> **BRIEF**
List, from the lines below, each one with "entries" in it.

DATA SUPPLIED Start Marker

Definition validate_relay_endpoints (e : RelayEntry) : result unit :=
  _ ← require (validate_endpoint_list (peer_endpoints e)) Dir.InvalidEndpoint;
  require (validate_endpoint_list (backbone_endpoints e)) Dir.InvalidEndpoint.
Fixpoint validate_relays (l : list RelayEntry) : result unit :=
  match l with [] => Ok tt | e :: l' => _ ← validate_relay_endpoints e; validate_relays l' end.

Section signing.
Context `{UuidLib} `{Ed25519Lib} `{X25519Lib}.

(** ** Signing (signing.rs, [DirectorySigningKey]) *)

Definition sign_peer (seed : list byte) (e : PeerEntry) : result SignedPeerEntry :=
  let e := mkEntry (pe_mesh_id e) (pe_peer_id e) (pe_address e) (pe_secondary e) (pe_identity e) (pe_noise e) (pe_serial e)
    (sort_by_key pb_serial (accepted_credentials e)) (pe_enabled e) (pe_labels e) (pe_not_after e) in
  t ← peer_entry_transcript e;
  Ok (mkSignedEntry e (ed_sign seed t)).
Definition entry_peer (s : SignedPeerEntry) : PeerId := pe_peer_id (sp_entry s).
Definition sign_peers (seed : list byte) (mesh : MeshId) (revision : N) (entries : list SignedPeerEntry)
    : result SignedPeerDirectory :=
  let entries := sort_by_key entry_peer entries in
  _ ← Dir.ensure_unique (entry_peer <$> entries);
  let unsigned := mkPeers mesh revision entries in
  t ← peer_revision_transcript unsigned;
  Ok (mkSignedPeers unsigned (ed_sign seed t)).
Definition sign_relays (seed : list byte) (mesh : MeshId) (revision : N) (entries : list RelayEntry)
    : result SignedRelayDirectory :=
  let entries := sort_by_key re_relay_id entries in
  _ ← Dir.ensure_unique (re_relay_id <$> entries);
  _ ← validate_relays entries;
  let directory := mkRelays mesh revision entries in
  t ← relay_transcript directory;
  Ok (mkSignedRelays directory (ed_sign seed t)).
Definition sign_relay_topology (seed : list byte) (topology : Topo.RelayTopologyV1) : result SignedRelayTopologyV1 :=
  _ ← Topo.validate topology;
  t ← relay_topology_transcript topology;
  Ok (mkSignedTopology topology (ed_sign seed t)).
Definition sign_policy (seed : list byte) (mesh : MeshId) (revision : N) (policy : list byte) : result SignedPolicyBundle :=
  let bundle := mkPolicyBundle mesh revision policy in
  t ← policy_transcript bundle;
  Ok (mkSignedPolicy bundle (ed_sign seed t)).
Definition sign_revocations (seed : list byte) (mesh : MeshId) (revision : N) (serials : list CredentialSerial)
    : result SignedRevocationBundle :=
  let serials := sort_by_key id serials in
  _ ← Dir.ensure_unique serials;
  let bundle := mkRevocations mesh revision serials in
  t ← revocation_transcript bundle;
  Ok (mkSignedRevocations bundle (ed_sign seed t)).

(** ** Verification (signing.rs, [DirectoryPublicKey]) *)

Definition verify (key transcript signature : list byte) : result unit :=
  require (ed_verify key transcript signature) Dir.InvalidSignature.

(** One turn of the loop over the accepted credentials. *)
Definition binding_check (e : PeerEntry) (b : PeerCredentialBinding) : result unit :=
  _ ← map_err (fun _ => Dir.NonCanonical) (subject_decode (subject_encode (binding_subject b (pe_mesh_id e) (pe_peer_id e))));
  require
    (negb (negb (bool_decide (pb_serial b = pe_serial e)) &&
       match overlap_until b with
       | None => true
       | Some until => (until <=? pb_not_before b) || (pb_not_after b <? until)
       end))
    Dir.NonCanonical.
Fixpoint bindings_check (e : PeerEntry) (l : list PeerCredentialBinding) : result unit :=
  match l with [] => Ok tt | b :: l' => _ ← binding_check e b; bindings_check e l' end.

Definition verify_peer (key : list byte) (signed : SignedPeerEntry) (mesh : MeshId) : result unit :=
  let e := sp_entry signed in
  if negb (bool_decide (pe_mesh_id e = mesh)) then Err Dir.WrongMesh
  else if all_zero (pe_identity e) || all_zero (pe_noise e) then Err Dir.NonCanonical
  else if match pe_secondary e with Some a => eqb (negb (is_ipv6 a)) (negb (is_ipv6 (pe_address e))) | None => false end
  then Err Dir.NonCanonical
  else if negb ((1 <=? lenN (accepted_credentials e)) && (lenN (accepted_credentials e) <=? 2)) then Err Dir.NonCanonical else
  _ ← Dir.ensure_sorted_unique (pb_serial <$> accepted_credentials e);
  _ ← Dir.ensure_unique (pb_wireguard <$> accepted_credentials e);
  active ← ok_or (credential e (pe_serial e)) Dir.NonCanonical;
  if negb (bool_decide (pb_identity active = pe_identity e)) || negb (bool_decide (pb_noise active = pe_noise e))
     || negb (pb_not_after active =? pe_not_after e) || bool_decide (is_Some (overlap_until active))
  then Err Dir.NonCanonical else
  _ ← bindings_check e (accepted_credentials e);
  t ← peer_entry_transcript e;
  verify key t (sp_signature signed).
Fixpoint verify_each_peer (key : list byte) (mesh : MeshId) (l : list SignedPeerEntry) : result unit :=
  match l with [] => Ok tt | s :: l' => _ ← verify_peer key s mesh; verify_each_peer key mesh l' end.
Lemma older_refl a : older a a.
Proof. right. split; [done|]. destruct (released a); [by left|right; split; [done|lia]]. Qed.
Lemma older_trans a b x : older a b -> older b x -> older a x.
Proof.
  intros [|[H1 H2]] [|[H3 H4]]; [left; lia|left; lia|left; lia|]. right. split; [congruence|].
  destruct H4 as [|[H4 ?]]; [by left|]. destruct H2 as [|[? ?]]; [congruence|]. right. split; [done|lia].
Qed.
Lemma newest_snoc l a x : newest l a -> (key x = key a -> older x a) -> newest (l ++ [x]) a.
Proof.
  intros [Hin Hmax] Hx. split; [apply elem_of_app; by left|].
  intros b [Hb| ->%list_elem_of_singleton]%elem_of_app Hk; [by apply Hmax|by apply Hx].
Qed.
Lemma newest_here l x : (forall b, b ∈ l -> key b = key x -> older b x) -> newest (l ++ [x]) x.
Proof.
  intros Hmax. split; [apply elem_of_app; right; by left|].
  intros b [Hb| ->%list_elem_of_singleton]%elem_of_app Hk; [by apply Hmax|apply older_refl].
Qed.

Lemma cell_of_same l c x : (forall a, newest l a -> key a = key x -> older x a) ->
  (exists a, a ∈ l /\ key a = key x) -> cell_of l c (key x) -> cell_of (l ++ [x]) c (key x).
Proof.
  intros Hx (a0 & Ha0 & Hk0) [Hno _ _|a Hn Hk Hg He]; [by destruct (Hno _ Ha0)|].
  eapply CellOf; [apply newest_snoc; [exact Hn|]|done|done|done]. intros _. by apply Hx.
Qed.
Lemma cell_of_other l c x k : k <> key x -> cell_of l c k -> cell_of (l ++ [x]) c k.
Proof.
  intros Hne [Hno Hg He|a Hn Hk Hg He].
  - apply CellNone; [|done|done]. intros a [Ha| ->%list_elem_of_singleton]%elem_of_app; [by apply Hno|congruence].
  - eapply CellOf; [apply newest_snoc; [exact Hn|congruence]|done|done|done].
Qed.
Lemma cell_of_recorded l c x k : (forall b, b ∈ l -> key b = key x -> older b x) ->
  cell_of l c k -> cell_of (l ++ [x]) (recorded x c) k.
Proof.
  intros Hmax Hc. destruct (decide (k = key x)) as [->|Hne].
  - eapply CellOf; [by apply newest_here|done|cbn; by rewrite lookup_insert_eq|]. cbn.
    destruct (released x); [by rewrite lookup_delete_eq|by rewrite lookup_insert_eq].
  - assert (Hg : generations (recorded x c) !! k = generations c !! k) by (cbn; by rewrite lookup_insert_ne).
    assert (He : entries (recorded x c) !! k = entries c !! k)
      by (cbn; destruct (released x); [by rewrite lookup_delete_ne|by rewrite lookup_insert_ne]).
    apply (cell_of_other l c x k) in Hc; [|done].
    destruct Hc as [Hno Hg' He'|a Hn Hk Hg' He']; [apply CellNone; [done|by rewrite Hg|by rewrite He]|].
    by eapply CellOf; [exact Hn|done|by rewrite Hg|by rewrite He].
Qed.

Lemma newest_lookup l c x : cell_of l c (key x) -> (exists a, a ∈ l /\ key a = key x) ->
  exists a, newest l a /\ key a = key x /\ generations c !! key x = Some (gen a) /\
    entries c !! key x = (if released a then None else Some (entry a)).
Proof. intros [Hno _ _|a Hn Hk Hg He] (a0 & Ha0 & Hk0); [by destruct (Hno _ Ha0)|by exists a]. Qed.

(** One more announcement keeps every cell the newest one. *)
Lemma observe_cell l c x : one_session (l ++ [x]) -> (0 < gen x)%Z -> revision c + 1 <= U64_MAX ->
  (forall k, cell_of l c k) -> forall k, cell_of (l ++ [x]) (observe (relay_id (entry x)) x c).1 k.
Proof.
  intros Hone Hpos Hroom Hc k. pose proof (Hc (key x)) as Hx. unfold observe. cbv zeta.
  rewrite bool_decide_eq_true_2 by done. rewrite (proj2 (Z.leb_gt _ _)) by done. cbn [negb orb].
  unfold checked_add. rewrite (proj2 (N.leb_le _ _)) by done.
  destruct Hx as [Hno Hg He|a [Hin Hmax] Hk Hg He]; rewrite Hg, He.
  { rewrite bool_decide_eq_false_2 by done. cbn [fst].
    apply (cell_of_recorded l c x k); [|done]. intros b Hb Hkb. by destruct (Hno _ Hb). }
  assert (Hstay : older x a -> cell_of (l ++ [x]) c k).
  { intros Hxa. destruct (decide (k = key x)) as [->|]; [|by apply cell_of_other].
    apply cell_of_same; [|by exists a|done]. intros a' [Hin' Hmax'] Hk'. eapply older_trans; [exact Hxa|].
    apply Hmax'; [done|congruence]. }
  assert (Hwin : older a x -> cell_of (l ++ [x]) (recorded x c) k).
  { intros Hax. apply cell_of_recorded; [|done]. intros b Hb Hkb. eapply older_trans; [apply Hmax; [done|congruence]|done]. }
  destruct (Z.ltb_spec (gen x) (gen a)) as [Hlt|Hge]; [by apply Hstay; left|].
  destruct (released a) eqn:Hra.
  { case_bool_decide as Hgg; [|by apply Hwin; left; assert (gen a <> gen x) by (intros Hxx; apply Hgg; by rewrite Hxx); lia].
    apply Hstay. right. split; [congruence|]. by left. }
  destruct (conflicts x (entry a)) eqn:Hcf; cbn [fst].
  - unfold conflicts in Hcf. apply andb_true_iff in Hcf as [Hgg%bool_decide_eq_true Hcf].
    destruct (Hone x a) as (Hat & Hre & _); [apply elem_of_app; right; by left|apply elem_of_app; by left|done|done|].
    assert (Hro : role (entry x) = role (entry a)) by (unfold presence_key in Hk; congruence).
    rewrite Hat, Hre, Hro, !bool_decide_eq_true_2 in Hcf by done. cbn [negb orb] in Hcf.
    apply andb_true_iff in Hcf as [Hrx%negb_true_iff Hd%Z.ltb_lt].
    apply Hstay. right. split; [done|]. right. split; [done|lia].
  - apply Hwin. destruct (decide (gen x = gen a)) as [Hgg|]; [|left; lia]. right. split; [done|].
    destruct (released x) eqn:Hrx; [by left|right; split; [done|]].
    apply conflicts_false in Hcf as (_ & _ & _ & Hd); [by apply Hd|done].
Qed.

Lemma observe_revision relay a c : revision (observe relay a c).1 <= revision c + 1.
Proof. destruct (observe_cases relay a c) as [(b & -> & _)|[[-> _]| ->]]; cbn; lia. Qed.
Lemma observe_all_revision l c : revision (observe_all l c) <= revision c + lenN l.
Proof.
  revert c. induction l as [|a l IH]; intros c; [cbn; lia|]. rewrite lenN_cons. cbn [observe_all foldl].
  etransitivity; [apply IH|]. pose proof (observe_revision (relay_id (entry a)) a c). lia.
Qed.

Lemma observe_all_cells l : one_session l -> positive l -> lenN l <= U64_MAX ->
  forall k, cell_of l (observe_all l default_cache) k.
Proof.
  unfold observe_all. induction l as [|x l IH] using rev_ind; intros Hone Hpos Hroom.
  { intros k. apply CellNone; [by intros a Ha%not_elem_of_nil|apply lookup_empty..]. }
  apply Forall_app in Hpos as [Hpos [Hx _]%Forall_cons]. rewrite lenN_app in Hroom. change (lenN [x]) with 1 in Hroom.
  rewrite foldl_app. cbn [foldl]. apply observe_cell; [done|done| |].
  - pose proof (observe_all_revision l default_cache) as Hr. unfold observe_all in Hr. cbn [revision default_cache] in Hr. lia.
  - apply IH; [|done|lia]. intros a b Ha Hb. apply Hone; apply elem_of_app; by left.
Qed.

DATA SUPPLIED End Marker

> **EXPECTED ANSWER**
Definition sign_peers (seed : list byte) (mesh : MeshId) (revision : N) (entries : list SignedPeerEntry)
  let entries := sort_by_key entry_peer entries in
  _ ← Dir.ensure_unique (entry_peer <$> entries);
  let unsigned := mkPeers mesh revision entries in
Definition sign_relays (seed : list byte) (mesh : MeshId) (revision : N) (entries : list RelayEntry)
  let entries := sort_by_key re_relay_id entries in
  _ ← Dir.ensure_unique (re_relay_id <$> entries);
  _ ← validate_relays entries;
  let directory := mkRelays mesh revision entries in
    assert (He : entries (recorded x c) !! k = entries c !! k)
    entries c !! key x = (if released a then None else Some (entry a)).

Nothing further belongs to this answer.